The Freqtrade library lets you code, backtest and perform optimization on a trading strategy the same way you would a machine learning model. This post will walk through some essential features of the bot and how to fine-tune strategies, without going into too much detail about every configuration/implementation step — there are plenty of tutorials that do a great job, and they're linked in the Resources section at the bottom.

Freqtrade uses TA-Lib (Technical Analysis Library), which is also an open-source library used by trading software and professionals to perform technical analysis on financial market data (not specific to cryptocurrencies). It includes about 200 indicators such as Bollinger Bands, RSI, MACD and more.

THE RECIPE

Freqtrade's documentation contains instructions on how to configure your Telegram bot and connect to your exchange of choice (Binance or Bittrex), but the core of it all is the strategy itself. The process can be summarized in 10 steps:

  1. Implement a strategy
  2. Dry-run the strategy with simulated trades
  3. Backtest the strategy with historical price data
  4. Optional: Plot and visualize the strategy with indicators
  5. Hyperparameter Optimization, a.k.a "hyperopt"
  6. Update your strategy to implement recommendation from hyperopt
  7. Dry-run the new strategy
  8. Backtest the new strategy
  9. Optional: Walk-forward analysis on new strategy
  10. Turn on live trading

Let's dive into each step:

1. Implement a strategy

There are many out-of-the-box strategies you can use, but you can choose to have them as a starting point and then do your own tuning, polishing and optimization.
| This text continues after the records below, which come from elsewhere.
(* ===== verification/Notifications.v ===== *)
(** Notification channels and their bindings: channel types and capability flags
    ([crates/uhorse-core/src/types.rs]), the channel registry
    ([crates/uhorse-channel/src/registry.rs]), the bindings of nodes to recipients
    ([crates/uhorse-hub/src/notification_binding.rs]) and the forwarding of node
    events ([message_router.rs]).  What a channel does with a message it is given
    is a parameter; the messages handed to channels are recorded in an outbox. *)
From S2P Require Import Prelude Float32 Json ProtocolTypes ProtocolCommand ProtocolResult.
From S2P Require Import ProtocolMessage Channel.

Inductive ChannelType := Telegram | Slack | Discord | WhatsApp | DingTalk | Feishu | WeWork.

#[export] Instance ChannelType_eq_dec : EqDecision ChannelType.
Proof. solve_decision. Defined.

Definition ChannelType_index (c : ChannelType) : nat :=
  match c with
  | Telegram => 0 | Slack => 1 | Discord => 2 | WhatsApp => 3 | DingTalk => 4 | Feishu => 5 | WeWork => 6
  end.
Definition ChannelType_of_index (n : nat) : ChannelType :=
  match n with
  | 0 => Telegram | 1 => Slack | 2 => Discord | 3 => WhatsApp | 4 => DingTalk | 5 => Feishu | _ => WeWork
  end.

#[export] Instance ChannelType_countable : Countable ChannelType.
Proof. refine (inj_countable' ChannelType_index ChannelType_of_index _). by intros []. Defined.

(** [Display] of a channel type, derived by the [strum] crate. *)
Class ChannelTypeText := channel_type_display : ChannelType → string.

(** ** Capability flags: an 8-bit set *)

Definition CAP_NONE : Z := 0.
Definition CAP_SEND_TO_RECIPIENT : Z := Z.shiftl 1 0.
Definition CAP_INBOUND_WEBHOOK : Z := Z.shiftl 1 1.
Definition CAP_REPLY_CONTEXT : Z := Z.shiftl 1 2.

Definition flags_contains (self other : Z) : bool := bool_decide (Z.land self other = other).
Definition flags_union (self other : Z) : Z := Z.lor self other.

Definition flags_as_strs (f : Z) : list string :=
  (if flags_contains f CAP_SEND_TO_RECIPIENT then ["send_to_recipient"] else []) ++
  (if flags_contains f CAP_INBOUND_WEBHOOK then ["inbound_webhook"] else []) ++
  (if flags_contains f CAP_REPLY_CONTEXT then ["reply_context"] else []).

Record ChannelRecipient := MkChannelRecipient { cr_channel_type : ChannelType; cr_recipient : string }.

(** A registered channel: its capabilities and what sending returns. *)
Record ChannelObj := MkChannelObj {
  co_flags : Z;
  co_send : ChannelRecipient → string → Result unit string
}.

Abbreviation ChannelRegistry := (gmap ChannelType ChannelObj).

(** ** Bindings *)

Record NotificationBinding := MkNotificationBinding {
  nb_channel_type : ChannelType;
  nb_recipient : string
}.

Definition as_recipient (b : NotificationBinding) : ChannelRecipient :=
  MkChannelRecipient (nb_channel_type b) (nb_recipient b).

Record DingTalkNotificationBinding := MkDingTalkNotificationBinding {
  dn_node_id : string;
  dn_user_id : string
}.

Record NotificationBindingManager := MkNotificationBindingManager {
  seed_bindings : gmap string NotificationBinding;
  runtime_bindings : gmap string (option NotificationBinding)
}.

(** [collect] into a map: a later entry replaces an earlier one. *)
Definition NotificationBindingManager_new (seeds : list DingTalkNotificationBinding)
    : NotificationBindingManager :=
  MkNotificationBindingManager
    (foldl (λ m b, <[dn_node_id b := MkNotificationBinding DingTalk (dn_user_id b)]> m) ∅ seeds) ∅.

Definition set_runtime (m : NotificationBindingManager) r : NotificationBindingManager :=
  MkNotificationBindingManager (seed_bindings m) r.

Definition get_binding (m : NotificationBindingManager) (node : string) : option NotificationBinding :=
  match runtime_bindings m !! node with
  | Some binding => binding
  | None => seed_bindings m !! node
  end.

Definition get_user_id (m : NotificationBindingManager) (node : string) : option string :=
  match get_binding m node with
  | Some b => if decide (nb_channel_type b = DingTalk) then Some (nb_recipient b) else None
  | None => None
  end.

Definition set_channel_binding (m : NotificationBindingManager) (node : string) (c : ChannelType)
    (recipient : string) : NotificationBindingManager :=
  set_runtime m (<[node := Some (MkNotificationBinding c recipient)]> (runtime_bindings m)).
Definition set_binding (m : NotificationBindingManager) (node user : string) : NotificationBindingManager :=
  set_channel_binding m node DingTalk user.
Definition clear_runtime_binding (m : NotificationBindingManager) (node : string) : NotificationBindingManager :=
  set_runtime m (delete node (runtime_bindings m)).
Definition unbind (m : NotificationBindingManager) (node : string) : NotificationBindingManager :=
  set_runtime m (<[node := None]> (runtime_bindings m)).
Definition seed_count (m : NotificationBindingManager) : nat := size (seed_bindings m).

(** ** Forwarding *)

Definition notification_kind_name (k : NotificationEventKind) : string :=
  match k with KTest => "test" | KInfo => "info" | KWarn => "warn" | KError => "error" end.

Definition line_feed : string := String (Ascii.ascii_of_nat 10) "".

Definition render_notification_message (node : NodeId) (event : NotificationEvent) : string :=
  let kind := match ne_kind event with
              | KTest => "测试" | KInfo => "信息" | KWarn => "警告" | KError => "错误" end in
  "[uHorse 节点通知]" +:+ line_feed +:+ "类型：" +:+ kind +:+ line_feed +:+ "节点：" +:+ node_id_str node
  +:+ line_feed +:+ "标题：" +:+ ne_title event +:+ line_feed +:+ "内容：" +:+ ne_body event.

Abbreviation outbox := (list (ChannelRecipient * string)).

Definition forward_notification_to_binding `{ChannelTypeText} (bindings : NotificationBindingManager)
    (registry : ChannelRegistry) (sent : outbox) (node : NodeId) (event : NotificationEvent)
    : outbox * HubResult () :=
  match get_binding bindings (node_id_str node) with
  | None => (sent, Ok tt)
  | Some binding =>
      let recipient := as_recipient binding in
      match registry !! cr_channel_type recipient with
      | None => (sent, Ok tt)
      | Some channel =>
          if negb (flags_contains (co_flags channel) CAP_SEND_TO_RECIPIENT) then (sent, Ok tt)
          else
            let text := render_notification_message node event in
            (sent ++ [(recipient, text)],
             match co_send channel recipient text with
             | Ok _ => Ok tt
             | Err error => Err (ECommunication ("Failed to send channel notification via " +:+
                              channel_type_display (cr_channel_type recipient) +:+ ": " +:+ error))
             end)
      end
  end.

(** ** Facts *)

(** Runtime bindings override the seeds: after any of the three operations
    on a node its effective binding is the one just set, none when unbound, or
    the seed when the override is cleared; other nodes keep theirs. *)
Theorem binding_override m node other c r :
  get_binding (set_channel_binding m node c r) node = Some (MkNotificationBinding c r) ∧
  get_binding (unbind m node) node = None ∧
  get_binding (clear_runtime_binding m node) node = seed_bindings m !! node ∧
  (other ≠ node →
     get_binding (set_channel_binding m node c r) other = get_binding m other ∧
     get_binding (unbind m node) other = get_binding m other ∧
     get_binding (clear_runtime_binding m node) other = get_binding m other).
Proof.
  unfold get_binding. simpl. split_and!.
  - by rewrite lookup_insert_eq.
  - by rewrite lookup_insert_eq.
  - by rewrite lookup_delete_eq.
  - intros Hne. by rewrite !lookup_insert_ne, lookup_delete_ne by done.
Qed.

Lemma flags_contains_bit f i :
  (0 ≤ i)%Z → flags_contains f (Z.shiftl 1 i) = Z.testbit f i.
Proof.
  intros Hi. unfold flags_contains. rewrite Z.shiftl_1_l.
  destruct (Z.testbit f i) eqn:E.
  - apply bool_decide_eq_true. apply Z.bits_inj'. intros n Hn. rewrite Z.land_spec, Z.pow2_bits_eqb by lia.
    destruct (Z.eqb_spec i n) as [->|]; [by rewrite E|by rewrite andb_false_r].
  - apply bool_decide_eq_false. intros Hl. apply (f_equal (λ z, Z.testbit z i)) in Hl.
    rewrite Z.land_spec, E, Z.pow2_bits_true in Hl by lia. done.
Qed.

(** An event of a node reaches exactly the recipient bound to the node,
    once, and only through a registered channel whose capability bit for
    sending is set; in every other case nothing is sent and nothing fails. *)
Theorem forward_notification_spec `{ChannelTypeText} bindings registry sent node event :
  let '(sent', res) := forward_notification_to_binding bindings registry sent node event in
  (∃ b ch, get_binding bindings (node_id_str node) = Some b ∧
     registry !! nb_channel_type b = Some ch ∧ Z.testbit (co_flags ch) 0 = true ∧
     sent' = sent ++ [(as_recipient b, render_notification_message node event)]) ∨
  (sent' = sent ∧ res = Ok tt ∧
   ∀ b ch, get_binding bindings (node_id_str node) = Some b →
     registry !! nb_channel_type b = Some ch → Z.testbit (co_flags ch) 0 = false).
Proof.
  unfold forward_notification_to_binding.
  destruct (get_binding bindings (node_id_str node)) as [b|]; [|right; naive_solver].
  simpl. destruct (registry !! nb_channel_type b) as [ch|] eqn:Er; [|right; naive_solver].
  pose proof (flags_contains_bit (co_flags ch) 0 ltac:(lia)) as Hb.
  unfold CAP_SEND_TO_RECIPIENT. rewrite Hb. destruct (Z.testbit (co_flags ch) 0) eqn:Et; simpl.
  - left. exists b, ch. done.
  - right. split_and!; [done|done|]. naive_solver.
Qed.
(** ** [route_node_message] *)

Definition route_node_message (env : hub_env) (h : Hub) (node : NodeId) (message : NodeToHub)
    : Hub * HubResult () :=
  match message with
  | NHeartbeat _ _ status load _ =>
      match update_heartbeat (node_manager h) (he_now env) node status load with
      | Ok m => (set_node_manager h m, Ok tt)
      | Err e => (h, Err e)
      end
  | NTaskProgress _ _ _ _ _ => (h, Ok tt)
  | NTaskResult _ task result _ =>
      (set_task_scheduler h (complete_task (task_scheduler h) (he_now env) task node result), Ok tt)
  | NError _ (Some task) error _ =>
      let result := result_failure (ExecutionError_new (nerr_code error) (nerr_message error) SrcExecutor) in
      (set_task_scheduler h (complete_task (task_scheduler h) (he_now env) task node result), Ok tt)
  | NError _ None _ _ => (h, Ok tt)
  | NApprovalRequest _ request_id task command context reason ts expires_at =>
      handle_approval_request env h node request_id task command context reason ts expires_at
  | NNotificationEvent _ _ event =>
      let '(sent, _) := forward_notification_to_binding (notification_bindings h) (channel_registry h)
                          (sent_notifications h) node event in
      (set_sent h sent, Ok tt)
  | NUnregister _ unregister_node_id _ =>
      match unregister_node (node_manager h) unregister_node_id with
      | Ok m => (set_node_manager h m, Ok tt)
      | Err e => (h, Err e)
      end
  | NRegister _ _ _ _ _ _ _ | NSkillReport _ _ _ => (h, Ok tt)
  end.

Context `{FileSystem, SendErrorText}.

(** ** Dispatch *)

(** The loop of [dispatch_pending_tasks]; the fuel bounds its rounds, [None] is
    running out of it or a panic of the scheduler. *)
Fixpoint dispatch_loop (fuel : nat) (round : nat → call_env) (h : Hub) : option Hub :=
  match fuel with
  | O => None
  | S fuel' =>
      let senders := node_senders h in
      if decide (senders = ∅) then Some h
      else
        match schedule_next (node_manager h) senders (round 0) (task_scheduler h) (node_chans h) with
        | None => None
        | Some (s', chans', None) => Some (set_chans (set_task_scheduler h s') chans')
        | Some (s', chans', Some _) =>
            dispatch_loop fuel' (λ n, round (S n)) (set_chans (set_task_scheduler h s') chans')
        end
  end.

(** The number of queued tasks. *)
Definition pending_count (s : TaskScheduler) : nat :=
  sum_list ((λ p, length (queue_of s p)) <$> priorities).

Definition dispatch_pending_tasks (env : hub_env) (h : Hub) : option Hub :=
  dispatch_loop (S (pending_count (task_scheduler h))) (he_round env) h.

(** ** The operations of the Hub; [None] is a panic *)

Definition should_dispatch (message : NodeToHub) : bool :=
  match message with
  | NTaskResult _ _ _ _ | NHeartbeat _ _ _ _ _ | NError _ (Some _) _ _ => true
  | _ => false
  end.

Definition handle_node_message (env : hub_env) (h : Hub) (node : NodeId) (message : NodeToHub)
    : option (Hub * HubResult ()) :=
  let '(h1, r) := route_node_message env h node message in
  match r with
  | Err e => Some (h1, Err e)
  | Ok _ =>
      if should_dispatch message then (λ h2, (h2, Ok tt)) <$> dispatch_pending_tasks env h1
      else Some (h1, Ok tt)
  end.

Definition handle_node_connection (env : hub_env) (h : Hub) (id : NodeId) (name : string)
    (caps : NodeCapabilities) (workspace : WorkspaceInfo) (tags : list string)
    : option (Hub * HubResult ()) :=
  match register_node (node_manager h) (he_now env) id name caps workspace tags with
  | Err e => Some (h, Err e)
  | Ok m => (λ h2, (h2, Ok tt)) <$> dispatch_pending_tasks env (set_node_manager h m)
  end.

Definition handle_node_disconnect (h : Hub) (id : NodeId) : Hub * HubResult () :=
  match unregister_node (node_manager h) id with
  | Err e => (h, Err e)
  | Ok m => (set_node_manager h m, Ok tt)
  end.

Definition Hub_submit_task (env : hub_env) (h : Hub) (command : Command) (context : TaskContext)
    (priority : Priority) (required : option NodeCapabilities) (tags : list string)
    (hint : option string) : option (Hub * TaskId) :=
  let '(s, id) := submit_task (task_scheduler h) (he_now env) command context priority required tags hint in
  (λ h2, (h2, id)) <$> dispatch_pending_tasks env (set_task_scheduler h s).

(** One turn of the background task: nodes first, then tasks. *)
Definition background_tick (now : timestamp) (h : Hub) : Hub :=
  let h1 := set_node_manager h (NodeManager_check_timeouts (node_manager h) now).1 in
  set_task_scheduler h1 (check_timeouts (task_scheduler h1) now).1.

(** [broadcast]: every online node with a sender, in turn; the count of sends. *)
Definition broadcast_one (senders : gmap NodeId chan_id) (message : HubToNode)
    (st : chan_store HubToNode * nat) (n : NodeInfo) : chan_store HubToNode * nat :=
  match senders !! ni_node_id n with
  | Some sender =>
      match chan_send st.1 sender message with
      | Some chans => (chans, S st.2)
      | None => st
      end
  | None => st
  end.

Definition broadcast (h : Hub) (message : HubToNode) : Hub * nat :=
  let '(chans, n) := foldl (broadcast_one (node_senders h) message) (node_chans h, 0)
                       (get_online_nodes (node_manager h)) in
  (set_chans h chans, n).
(** A reading grants what its check accepts. *)
Lemma safe_view {A} ex pre (f : FileSystem → NodeResult A) post :
  (∀ w a t, f (os_view w) = Ok a → t ∈ post a → granted ex w t.1 t.2 ∨ t ∈ pre) →
  safe ex pre (view (W := W) f) post.
Proof.
  intros Hf s Hj Hp. split_and!; [done|done|]. intros a [= Ha]. apply Forall_forall. intros t Ht.
  destruct (Hf _ a t Ha Ht) as [Hg|Hin]; [|rewrite Forall_forall in Hp; by apply Hp].
  exists (xw s). split; [|done]. unfold worlds. apply elem_of_app. right. by apply list_elem_of_singleton.
Qed.

Lemma safe_ret_nil {A} ex pre (r : NodeResult A) : safe ex pre (exec_ret (W := W) r) (λ _, []).
Proof. apply safe_ret. set_solver. Qed.

(** *** The operations, one after the other *)

Lemma justified_known {R} ex ws (c : syscall R) :
  (∀ t, t ∈ touches c → known ex ws t) → justified_call ex ws (existT R c).
Proof. intros Hk. apply Forall_forall. intros t Ht. left. by apply Hk. Qed.

Lemma safe_try {T} ex pre prefix (c : syscall (Result T string)) post :
  safe ex pre (sys (W := W) c) (λ _, []) → (∀ a t, t ∈ post a → t ∈ pre) → safe ex pre (try_sys prefix c) post.
Proof.
  intros Hc Hpost. eapply safe_bind; [exact Hc|]. intros r. simpl. apply safe_ret. eauto.
Qed.

(** A call on known paths only, and an answer that grants nothing. *)
Lemma safe_sys_known {R} ex pre (c : syscall R) :
  (∀ t, t ∈ touches c → t ∈ pre) → safe ex pre (sys (W := W) c) (λ _, []).
Proof.
  intros Ht. apply safe_sys; [|set_solver]. intros ws Hk. apply justified_known. intros t Hin.
  rewrite Forall_forall in Hk. by apply Hk, Ht.
Qed.

Lemma safe_try_known {T} ex pre prefix (c : syscall (Result T string)) :
  (∀ t, t ∈ touches c → t ∈ pre) → safe ex pre (try_sys (W := W) prefix c) (λ _, []).
Proof. intros Ht. apply safe_try; [by apply safe_sys_known|set_solver]. Qed.
Definition Global_check (g : GlobalRateLimiter) (now : timestamp) : GlobalRateLimiter * RateLimitResult :=
  if negb (rl_enabled (gc_base (gl_config g))) then (g, unlimited)
  else if bool_decide (gc_max_concurrent (gl_config g) ≤ current_concurrent g)%Z
  then (g, RDenied 1 (gc_max_concurrent (gl_config g)))
  else check_window g now.

Definition start_connection (g : GlobalRateLimiter) : GlobalRateLimiter * bool :=
  let current := current_concurrent g in
  let g1 := set_concurrent g (wrap 64 (current + 1)) in
  if bool_decide (gc_max_concurrent (gl_config g) ≤ current)%Z
  then (set_concurrent g1 (wrap 64 (current_concurrent g1 - 1)), false)
  else (g1, true).

Definition end_connection (g : GlobalRateLimiter) : GlobalRateLimiter :=
  set_concurrent g (wrap 64 (current_concurrent g - 1)).

Record GlobalRateLimitStatus := MkGlobalRateLimitStatus {
  gs_current_concurrent : Z;
  gs_max_concurrent : Z;
  gs_current_requests : Z;
  gs_max_requests : Z
}.
Definition Global_status (g : GlobalRateLimiter) : GlobalRateLimitStatus :=
  MkGlobalRateLimitStatus (current_concurrent g) (gc_max_concurrent (gl_config g))
    (window_requests g) (global_max g).

(** ** The limiter of users *)

Record UserRateLimitConfig := MkUserRateLimitConfig {
  uc_base : RateLimitConfig;
  default_quota : Z;
  vip_quota : Z;
  enterprise_quota : Z
}.
Definition UserRateLimitConfig_default : UserRateLimitConfig :=
  MkUserRateLimitConfig RateLimitConfig_default 100 1000 10000.

(** The tenant and the user. *)
Record RateLimitKey := MkRateLimitKey { tenant_id : string; rk_user_id : string }.

#[export] Instance RateLimitKey_eq_dec : EqDecision RateLimitKey.
Proof. solve_decision. Defined.
#[export] Instance RateLimitKey_countable : Countable RateLimitKey.
Proof.
  refine (inj_countable' (λ k, (tenant_id k, rk_user_id k)) (λ p, MkRateLimitKey p.1 p.2) _).
  by intros [].
Defined.

Inductive UserType := DefaultUser | Vip | Enterprise.

Definition UserType_quota (t : UserType) (c : UserRateLimitConfig) : Z :=
  match t with
  | DefaultUser => default_quota c | Vip => vip_quota c | Enterprise => enterprise_quota c
  end.

Record UserQuota := MkUserQuota {
  uq_user_type : UserType;
  uq_quota : Z;
  uq_current_usage : Z;
  uq_window_start : timestamp
}.

Record UserRateLimiter := MkUserRateLimiter {
  ul_config : UserRateLimitConfig;
  quotas : gmap RateLimitKey UserQuota
}.
Definition UserRateLimiter_new (c : UserRateLimitConfig) : UserRateLimiter := MkUserRateLimiter c ∅.
Definition set_quota (l : UserRateLimiter) (k : RateLimitKey) (q : UserQuota) : UserRateLimiter :=
  MkUserRateLimiter (ul_config l) (<[k := q]> (quotas l)).

Definition user_window (l : UserRateLimiter) : duration := seconds (rl_window_size (uc_base (ul_config l))).

(** What [check] does to the quota of the key. *)
Definition use_quota (window : duration) (now : timestamp) (q : UserQuota) : UserQuota * RateLimitResult :=
  let q1 :=
    if bool_decide (window ≤ duration_since now (uq_window_start q))%Z
    then MkUserQuota (uq_user_type q) (uq_quota q) 0 now else q in
  let reset_after := secs_left window now (uq_window_start q1) in
  if bool_decide (uq_quota q1 ≤ uq_current_usage q1)%Z
  then (q1, RDenied (Z.max reset_after 1) (uq_quota q1))
  else
    let usage := (uq_current_usage q1 + 1)%Z in
    (MkUserQuota (uq_user_type q1) (uq_quota q1) usage (uq_window_start q1),
     RAllowed (uq_quota q1 - usage) reset_after).

Definition User_check (l : UserRateLimiter) (now : timestamp) (k : RateLimitKey)
    : UserRateLimiter * RateLimitResult :=
  if negb (rl_enabled (uc_base (ul_config l))) then (l, unlimited)
  else
    let q := default (MkUserQuota DefaultUser (default_quota (ul_config l)) 0 now) (quotas l !! k) in
    let '(q', r) := use_quota (user_window l) now q in
    (set_quota l k q', r).

Definition set_user_type (l : UserRateLimiter) (now : timestamp) (k : RateLimitKey) (t : UserType)
    : UserRateLimiter :=
  let quota := UserType_quota t (ul_config l) in
  set_quota l k
    match quotas l !! k with
    | Some q => MkUserQuota t quota (uq_current_usage q) (uq_window_start q)
    | None => MkUserQuota t quota 0 now
    end.

(** The remaining quota: [saturating_sub]. *)
Record UserRateLimitStatus := MkUserRateLimitStatus {
  us_user_type : UserType;
  us_quota : Z;
  us_current_usage : Z;
  us_remaining : Z
}.
Definition User_get_status (l : UserRateLimiter) (k : RateLimitKey) : option UserRateLimitStatus :=
  (λ q, MkUserRateLimitStatus (uq_user_type q) (uq_quota q) (uq_current_usage q)
          (Z.max 0 (uq_quota q - uq_current_usage q))) <$> quotas l !! k.

Definition User_reset (l : UserRateLimiter) (now : timestamp) (k : RateLimitKey) : UserRateLimiter * bool :=
  match quotas l !! k with
  | Some q => (set_quota l k (MkUserQuota (uq_user_type q) (uq_quota q) 0 now), true)
  | None => (l, false)
  end.

Definition User_cleanup_expired (l : UserRateLimiter) (now : timestamp) : UserRateLimiter :=
  MkUserRateLimiter (ul_config l)
    (map_retain (λ _ q, bool_decide (duration_since now (uq_window_start q) < user_window l * 2)%Z)
       (quotas l)).

(** ** The limiter of endpoints *)

Record EndpointLimit := MkEndpointLimit {
  el_pattern : string;
  el_method : option string;
  el_window_secs : Z;
  el_max_requests : Z;
  el_description : option string
}.
Definition EndpointLimit_new (pattern : string) (window_secs max_requests : Z) : EndpointLimit :=
  MkEndpointLimit pattern None window_secs max_requests None.
Definition EndpointLimit_default : EndpointLimit := EndpointLimit_new "/*" 60 100.
Definition EndpointLimit_with_method (l : EndpointLimit) (m : string) : EndpointLimit :=
  MkEndpointLimit (el_pattern l) (Some m) (el_window_secs l) (el_max_requests l) (el_description l).
Definition EndpointLimit_with_description (l : EndpointLimit) (d : string) : EndpointLimit :=
  MkEndpointLimit (el_pattern l) (el_method l) (el_window_secs l) (el_max_requests l) (Some d).

(** The pattern without its last byte when that is a star. *)
Fixpoint strip_final_star (s : string) : option string :=
  match s with
  | EmptyString => None
  | String "*"%char EmptyString => Some EmptyString
  | String c s' => String c <$> strip_final_star s'
  end.

Definition match_pattern (pattern path : string) : bool :=
  if bool_decide (pattern = "*") || bool_decide (pattern = path) then true
  else
    match strip_final_star pattern with
    | Some prefix => String.prefix prefix path
    | None =>
        let pattern_parts := str_split "/" pattern in
        let path_parts := str_split "/" path in
        if negb (bool_decide (length pattern_parts = length path_parts)) then false
        else forallb (λ pa : string * string,
               bool_decide (pa.1 = ":*") || String.prefix ":" pa.1 || bool_decide (pa.1 = pa.2))
               (zip pattern_parts path_parts)
    end.

Record EndpointRateLimitConfig := MkEndpointRateLimitConfig {
  ec_base : RateLimitConfig;
  default_limit : EndpointLimit
}.
Definition EndpointRateLimitConfig_default : EndpointRateLimitConfig :=
  MkEndpointRateLimitConfig RateLimitConfig_default EndpointLimit_default.

Record EndpointState := MkEndpointState {
  es_window_start : timestamp;
  es_current_requests : Z;
  es_max_requests : Z;
  es_window_secs : Z
}.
For my bot, I started out with an existing strategy and iterated on it by selecting my own technical analysis indicators, configuring buy and sell rules and running the optimizer while tweaking a small number of variables at a time.

Every strategy has a skeleton with the functions

populate_indicators
,
populate_buy_trend
and
populate_sell_trend

This is what the

populate_indicators
function looks like for the strategy I used, Strategy002 (from the freqtrade/strategies repository)

    def populate_indicators(self, dataframe: DataFrame, metadata: dict) -> DataFrame:
        """
        Adds several different TA indicators to the given DataFrame
        Performance Note: For the best performance be frugal on the number of indicators
        you are using. Let uncomment only the indicator you are using in your strategies
        or your hyperopt configuration, otherwise you will waste your memory and CPU usage.
        """

        # Stoch
        stoch = ta.STOCH(dataframe)
        dataframe['slowk'] = stoch['slowk']

        # RSI
        dataframe['rsi'] = ta.RSI(dataframe)

        # Inverse Fisher transform on RSI, values [-1.0, 1.0] (https://goo.gl/2JGGoy)
        rsi = 0.1 * (dataframe['rsi'] - 50)
        dataframe['fisher_rsi'] = (numpy.exp(2 * rsi) - 1) / (numpy.exp(2 * rsi) + 1)

        # Bollinger bands
        bollinger = qtpylib.bollinger_bands(qtpylib.typical_price(dataframe), window=20, stds=4)
        dataframe['bb_lowerband'] = bollinger['lower']

        # SAR Parabol
        dataframe['sar'] = ta.SAR(dataframe)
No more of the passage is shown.